# To do
Between the line containing "eexists. rewrite intersect_sphere_eq." and the line containing "- exists (flit 3 16384)." lies a run of lines; give that run again exactly, with both of those lines, and nothing else from the entries below.
---------------
(** C1, as the code has it. For every ray and sphere [intersect_sphere]
    misses exactly when the discriminant b*b - 4*a*c' is negative or both
    t0 = (-b - sqrt disc)/(2a) and t1 = (-b + sqrt disc)/(2a) are below 1e-4;
    otherwise it returns t0 when t0 is not below 1e-4 and t1 otherwise,
    together with normalize(hitPoint - center) at hitPoint = o + t*d. That
    normal is the zero vector when dot(hitPoint - center, hitPoint - center)
    <= 1e-8. In exact arithmetic, for a nonzero direction and a radius with
    r*r > 1e-8, t0 <= t1, t solves the quadratic and the normal is the unit
    vector (hitPoint - center)/r. *)
Theorem intersect_sphere_spec :
  (forall (F : Type) (SC : Scalar F) (ray : Ray F) (s : Sphere F),
      let t0 := sphere_t0 ray s in
      let t1 := sphere_t1 ray s in
      let t := if fltb t0 (flit 1 10000) then t1 else t0 in
      let hitPoint := vadd (ray_o ray) (vscale (ray_d ray) t) in
      intersect_sphere ray s
      = if fltb (sphere_disc ray s) (flit 0 1) then None
        else if fltb t0 (flit 1 10000) && fltb t1 (flit 1 10000) then None
        else Some (t, normalize (vsub hitPoint (s_center s))))
  /\ (forall (F : Type) (SC : Scalar F) (ray : Ray F) (s : Sphere F)
             (t : F) (n : Vec3 F),
         intersect_sphere ray s = Some (t, n) ->
         let w := vsub (vadd (ray_o ray) (vscale (ray_d ray) t)) (s_center s) in
         fleb (dot w w) (flit 1 100000000) = true ->
         n = vzero)
  /\ (forall (ray : Ray R) (s : Sphere R) (t : R) (n : Vec3 R),
         (0 < dot (ray_d ray) (ray_d ray))%R ->
         (0 < s_radius s)%R ->
         (1 / 100000000 < s_radius s * s_radius s)%R ->
         intersect_sphere ray s = Some (t, n) ->
         (sphere_t0 ray s <= sphere_t1 ray s)%R
         /\ (sphere_a ray * t * t + sphere_b ray s * t + sphere_c ray s
             = 0)%R
         /\ n = vdiv (vsub (vadd (ray_o ray) (vscale (ray_d ray) t))
                           (s_center s))
                     (s_radius s)
         /\ dot n n = 1%R).
Proof.
  split; [|split].
  - intros F SC ray s. cbv zeta. apply intersect_sphere_eq.
  - intros F SC ray s t n H. rewrite intersect_sphere_eq in H.
    destruct (fltb (sphere_disc ray s) (flit 0 1)); [discriminate|].
    destruct (fltb (sphere_t0 ray s) t_eps && fltb (sphere_t1 ray s) t_eps);
      [discriminate|].
    injection H as Ht Hn. unfold sphere_hit_point in Hn. rewrite Ht in Hn.
    cbv zeta. intros Hw. rewrite <- Hn. apply normalize_small. exact Hw.
  - intros ray s t n Ha Hr Hr2 H.
    apply real_sphere_normal; assumption.
Qed.

(** A sphere of radius 2^-14 at the origin, met by the ray from
    (0, 0, -2^-13) along +z: t0 = 2^-14 is below 1e-4, t1 = 3 * 2^-14 is
    not, the hit point is (0, 0, 2^-14) and its squared distance to the
    centre, 2^-28, is below 1e-8. *)
Definition tiny_sphere : Sphere float32 :=
  mkSphere (vec32 (0, 1) (0, 1) (0, 1)) (flit 1 16384) (vec32 (1, 1) (1, 1) (1, 1)).

Definition tiny_ray : Ray float32 :=
  mkRay (vec32 (0, 1) (0, 1) (-1, 8192)) (vec32 (0, 1) (0, 1) (1, 1)).

(** C1 fails as stated: on this hit the normal returned is the zero vector,
    not the unit vector (hitPoint - center)/r = (0, 0, 1). *)
Lemma intersect_sphere_normal_cex :
  exists (t : float32) (n : Vec3 float32),
    intersect_sphere tiny_ray tiny_sphere = Some (t, n)
    /\ t = flit 3 16384
    /\ n = vec32 (0, 1) (0, 1) (0, 1)
    /\ vdiv (vsub (vadd (ray_o tiny_ray) (vscale (ray_d tiny_ray) t))
                  (s_center tiny_sphere))
            (s_radius tiny_sphere)
       = vec32 (0, 1) (0, 1) (1, 1)
    /\ n <> vdiv (vsub (vadd (ray_o tiny_ray) (vscale (ray_d tiny_ray) t))
                       (s_center tiny_sphere))
                 (s_radius tiny_sphere).
Proof.
  exists (flit 3 16384), (vec32 (0, 1) (0, 1) (0, 1)).
  split; [vm_compute; reflexivity|].
  split; [reflexivity|]. split; [reflexivity|].
  split; [vm_compute; reflexivity|].
  vm_compute. discriminate.
Qed.

(** The unit sphere at the origin and the tangent ray from (1, 0, -5) along
    +z, in exact arithmetic. *)
Definition real_unit_sphere : Sphere R :=
  mkSphere (mkVec3 0%R 0%R 0%R) 1%R (mkVec3 1%R 1%R 1%R).

Definition real_tangent_ray : Ray R :=
  mkRay (mkVec3 1%R 0%R (-5)%R) (mkVec3 0%R 0%R 1%R).

Lemma real_tangent_hit :
  exists n : Vec3 R,
    intersect_sphere real_tangent_ray real_unit_sphere = Some (5%R, n).
Proof.
  assert (Hd : sphere_disc real_tangent_ray real_unit_sphere = 0%R).
  { cbv [sphere_disc sphere_a sphere_b sphere_c sphere_oc dot vsub
         real_tangent_ray real_unit_sphere ray_o ray_d s_center s_radius
         v_x v_y v_z fmul fadd fsub flit real_arith]. field. }
  assert (H0 : sphere_t0 real_tangent_ray real_unit_sphere = 5%R).
  { unfold sphere_t0. rewrite Hd. cbn [fsqrt real_arith]. rewrite sqrt_0.
    cbv [sphere_a sphere_b sphere_oc dot vsub
         real_tangent_ray real_unit_sphere ray_o ray_d s_center s_radius
         v_x v_y v_z fmul fadd fsub fdiv fneg flit real_arith]. field. }
  assert (Hlt : fltb (sphere_t0 real_tangent_ray real_unit_sphere) t_eps
                = false).
  { rewrite H0. apply real_fltb_false. cbv [t_eps flit real_arith]. lra. }
  eexists. rewrite intersect_sphere_eq. unfold sphere_t.
  rewrite Hd, Hlt, H0. cbn [andb].
  replace (fltb 0%R (flit 0 1)) with false; [reflexivity|].
  symmetry. apply real_fltb_false. cbv [flit real_arith]. lra.
Qed.

(** The theorem at the two inputs above. *)
Lemma intersect_sphere_spec_witness :
  (exists (t : float32),
      intersect_sphere tiny_ray tiny_sphere = Some (t, vzero))
  /\ (exists n : Vec3 R,
         intersect_sphere real_tangent_ray real_unit_sphere = Some (5%R, n)
         /\ dot n n = 1%R).
Proof.
  split.
  - exists (flit 3 16384).
    assert (H : intersect_sphere tiny_ray tiny_sphere
                = Some (flit 3 16384, vec32 (0, 1) (0, 1) (0, 1)))
      by (vm_compute; reflexivity).
    assert (Hz : vec32 (0, 1) (0, 1) (0, 1) = vzero).
    { apply (proj1 (proj2 intersect_sphere_spec) _ _ _ _ _ _ H).
      vm_compute. reflexivity. }
    rewrite H, Hz. reflexivity.
  - destruct real_tangent_hit as [n Hn]. exists n. split; [exact Hn|].
    apply (proj2 (proj2 intersect_sphere_spec) _ _ _ _) in Hn.
    + apply Hn.
    + cbv [real_tangent_ray ray_d dot v_x v_y v_z fmul fadd real_arith]. lra.
    + cbv [real_unit_sphere s_radius]. lra.
    + cbv [real_unit_sphere s_radius]. lra.
Defined.

(** ** The tracer: termination and the shape of its recursion *)

Definition root_depth (c : CallTree) : Z :=
  match c with Call depth _ _ => depth end.

(** An invocation either calls nothing, or it has shaded and calls [trace]
    once, one level deeper, from a depth below [kMaxDepth]. *)
Inductive bounded_calls : CallTree -> Prop :=
  | bounded_leaf : forall depth shaded, bounded_calls (Call depth shaded [])
  | bounded_step : forall depth sub,
      depth < kMaxDepth ->
      root_depth sub = depth + 1 ->
      bounded_calls sub ->
      bounded_calls (Call depth true [sub]).

Lemma shade_count_leaf (depth : Z) (shaded : bool) :
  shade_count (Call depth shaded []) = if shaded then 1%nat else 0%nat.
Proof. destruct shaded; reflexivity. Qed.

Lemma shade_count_step (depth : Z) (sub : CallTree) :
  shade_count (Call depth true [sub]) = S (shade_count sub).
Proof. cbn. lia. Qed.

Section TraceFacts.

Context {F : Type} {SC : Scalar F} {LM : Libm F}.
Local Open Scope sc_scope.

(** A hit that sends a reflected ray. *)
Definition reflective (h : Hit F) : bool :=
  hit h && (hitReflectivity h >? flit 0 1).

Lemma trace_fuel_S (n : nat) (sc : Scene F) (ray : Ray F) (depth : Z) :
  trace_fuel (S n) sc ray depth =
  let h := nearest_hit sc ray in
  if negb (hit h) then Some (background, Call depth false [])
  else if (depth <? kMaxDepth)%Z && (hitReflectivity h >? flit 0 1) then
    match trace_fuel n sc (reflected_ray ray h) (depth + 1) with
    | None => None
    | Some (reflColor, sub) =>
        Some (clamp01 (vadd (smul (flit 1 1 - hitReflectivity h)
                                  (local_color sc ray h))
                            (smul (hitReflectivity h) reflColor)),
              Call depth true [sub])
    end
  else Some (clamp01 (local_color sc ray h), Call depth true []).
Proof. reflexivity. Qed.

Lemma trace_fuel_some (n : nat) :
  forall (sc : Scene F) (ray : Ray F) (depth : Z),
    (Z.to_nat (kMaxDepth - depth) < n)%nat ->
    exists r, trace_fuel n sc ray depth = Some r.
Proof.
  induction n as [|n IH]; intros sc ray depth Hn; [lia|].
  rewrite trace_fuel_S. cbv zeta.
  destruct (negb (hit (nearest_hit sc ray))); [eauto|].
  destruct (depth <? kMaxDepth)%Z eqn:Ed; cbn [andb]; [|eauto].
  destruct (hitReflectivity (nearest_hit sc ray) >? flit 0 1); [|eauto].
  apply Z.ltb_lt in Ed.
  destruct (IH sc (reflected_ray ray (nearest_hit sc ray)) (depth + 1)%Z)
    as [[c sub] E]; [lia|].
  rewrite E. eauto.
Qed.

Lemma trace_fuel_mono (n : nat) :
  forall (sc : Scene F) (ray : Ray F) (depth : Z) r (m : nat),
    trace_fuel n sc ray depth = Some r -> (n <= m)%nat ->
    trace_fuel m sc ray depth = Some r.
Proof.
  induction n as [|n IH]; intros sc ray depth r m H Hm; [discriminate|].
  destruct m as [|m]; [lia|].
  rewrite trace_fuel_S in *. cbv zeta in *.
  destruct (negb (hit (nearest_hit sc ray))); [assumption|].
  destruct ((depth <? kMaxDepth)%Z
            && (hitReflectivity (nearest_hit sc ray) >? flit 0 1));
    [|assumption].
  destruct (trace_fuel n sc _ (depth + 1)%Z) as [r'|] eqn:E; [|discriminate].
  rewrite (IH _ _ _ _ m E) by lia. assumption.
Qed.

Lemma trace_fuel_tree (n : nat) :
  forall (sc : Scene F) (ray : Ray F) (depth : Z) c tr,
    trace_fuel n sc ray depth = Some (c, tr) ->
    root_depth tr = depth /\ bounded_calls tr
    /\ (shade_count tr <= Z.to_nat (kMaxDepth - depth) + 1)%nat.
Proof.
  induction n as [|n IH]; intros sc ray depth c tr H; [discriminate|].
  rewrite trace_fuel_S in H. cbv zeta in H.
  destruct (negb (hit (nearest_hit sc ray))).
  { injection H as _ <-. rewrite shade_count_leaf.
    split; [reflexivity|]. split; [apply bounded_leaf | lia]. }
  destruct (depth <? kMaxDepth)%Z eqn:Ed; cbn [andb] in H.
  2:{ injection H as _ <-. rewrite shade_count_leaf.
    split; [reflexivity|]. split; [apply bounded_leaf | lia]. }
  destruct (hitReflectivity (nearest_hit sc ray) >? flit 0 1).
  2:{ injection H as _ <-. rewrite shade_count_leaf.
    split; [reflexivity|]. split; [apply bounded_leaf | lia]. }
  apply Z.ltb_lt in Ed.
  destruct (trace_fuel n sc _ (depth + 1)%Z) as [[c' sub]|] eqn:E;
    [|discriminate].
  injection H as _ <-.
  destruct (IH _ _ _ _ _ E) as (Hd & Hb & Hc).
  rewrite shade_count_step. split; [reflexivity|]. split.
  - apply bounded_step; assumption.
  - unfold kMaxDepth in *. lia.
Qed.

Lemma trace_run_total (sc : Scene F) (ray : Ray F) (depth : Z) :
  exists c tr, trace_run sc ray depth = Some (c, tr)
               /\ trace sc ray depth = c.
Proof.
  destruct (trace_fuel_some (trace_budget depth) sc ray depth) as [[c tr] E].
  { unfold trace_budget. lia. }
  exists c, tr. split; [exact E|]. unfold trace, trace_run. rewrite E.
  reflexivity.
Qed.

(** The loops of [trace] leave their state alone on a miss. *)
Lemma sphere_loop_miss (ray : Ray F) (l : list (Sphere F)) (st : Hit F) :
  (forall s, In s l -> intersect_sphere ray s = None) ->
  fold_left (sphere_step ray) l st = st.
Proof.
  revert st. induction l as [|s l IH]; intros st H; [reflexivity|].
  cbn [fold_left]. unfold sphere_step at 2.
  rewrite (H s) by (left; reflexivity).
  apply IH. intros s' Hs'. apply H. right. exact Hs'.
Qed.

Lemma plane_loop_miss (ray : Ray F) (l : list (Plane F)) (st : Hit F) :
  (forall pl, In pl l -> intersect_plane ray pl = None) ->
  fold_left (plane_step ray) l st = st.
Proof.
  revert st. induction l as [|pl l IH]; intros st H; [reflexivity|].
  cbn [fold_left]. unfold plane_step at 2.
  rewrite (H pl) by (left; reflexivity).
  apply IH. intros pl' Hpl'. apply H. right. exact Hpl'.
Qed.

Lemma nearest_hit_miss (sc : Scene F) (ray : Ray F) :
  (forall s, In s (g_spheres sc) -> intersect_sphere ray s = None) ->
  (forall pl, In pl (g_planes sc) -> intersect_plane ray pl = None) ->
  nearest_hit sc ray = no_hit.
Proof.
  intros Hs Hp. unfold nearest_hit.
  rewrite sphere_loop_miss by assumption. apply plane_loop_miss. assumption.
Qed.

End TraceFacts.

(** C5. When no sphere and no plane of the scene reports an intersection
    with the ray, [trace] returns the background colour (0.2, 0.3, 0.5), at
    every depth; and [trace] always returns a colour: with the fuel of
    [trace_budget], and with any larger fuel, the run ends in a result. *)
Theorem trace_background :
  forall (F : Type) (SC : Scalar F) (LM : Libm F)
         (sc : Scene F) (ray : Ray F) (depth : Z),
    (exists c tr,
        trace_run sc ray depth = Some (c, tr)
        /\ trace sc ray depth = c
        /\ forall fuel, (trace_budget depth <= fuel)%nat ->
                        trace_fuel fuel sc ray depth = Some (c, tr))
    /\ ((forall s, In s (g_spheres sc) -> intersect_sphere ray s = None) ->
        (forall pl, In pl (g_planes sc) -> intersect_plane ray pl = None) ->
        trace sc ray depth
        = mkVec3 (flit 2 10) (flit 3 10) (flit 5 10)).
Proof.
  intros F SC LM sc ray depth. split.
  - destruct (trace_run_total sc ray depth) as (c & tr & E & Et).
    exists c, tr. repeat split; try assumption.
    intros fuel Hf. apply (trace_fuel_mono _ _ _ _ _ _ E Hf).
  - intros Hs Hp. unfold trace, trace_run, trace_budget.
    rewrite trace_fuel_S. cbv zeta.
    rewrite (nearest_hit_miss sc ray Hs Hp). reflexivity.
Qed.

(** A ray from the middle of the room through the missing front wall. *)
Definition front_ray : Ray float32 :=
  mkRay (vec32 (25, 10) (15, 10) (25, 10)) (vec32 (0, 1) (0, 1) (1, 1)).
---------------
# Answer section
  eexists. rewrite intersect_sphere_eq. unfold sphere_t.
  rewrite Hd, Hlt, H0. cbn [andb].
  replace (fltb 0%R (flit 0 1)) with false; [reflexivity|].
  symmetry. apply real_fltb_false. cbv [flit real_arith]. lra.
Qed.

(** The theorem at the two inputs above. *)
Lemma intersect_sphere_spec_witness :
  (exists (t : float32),
      intersect_sphere tiny_ray tiny_sphere = Some (t, vzero))
  /\ (exists n : Vec3 R,
         intersect_sphere real_tangent_ray real_unit_sphere = Some (5%R, n)
         /\ dot n n = 1%R).
Proof.
  split.
  - exists (flit 3 16384).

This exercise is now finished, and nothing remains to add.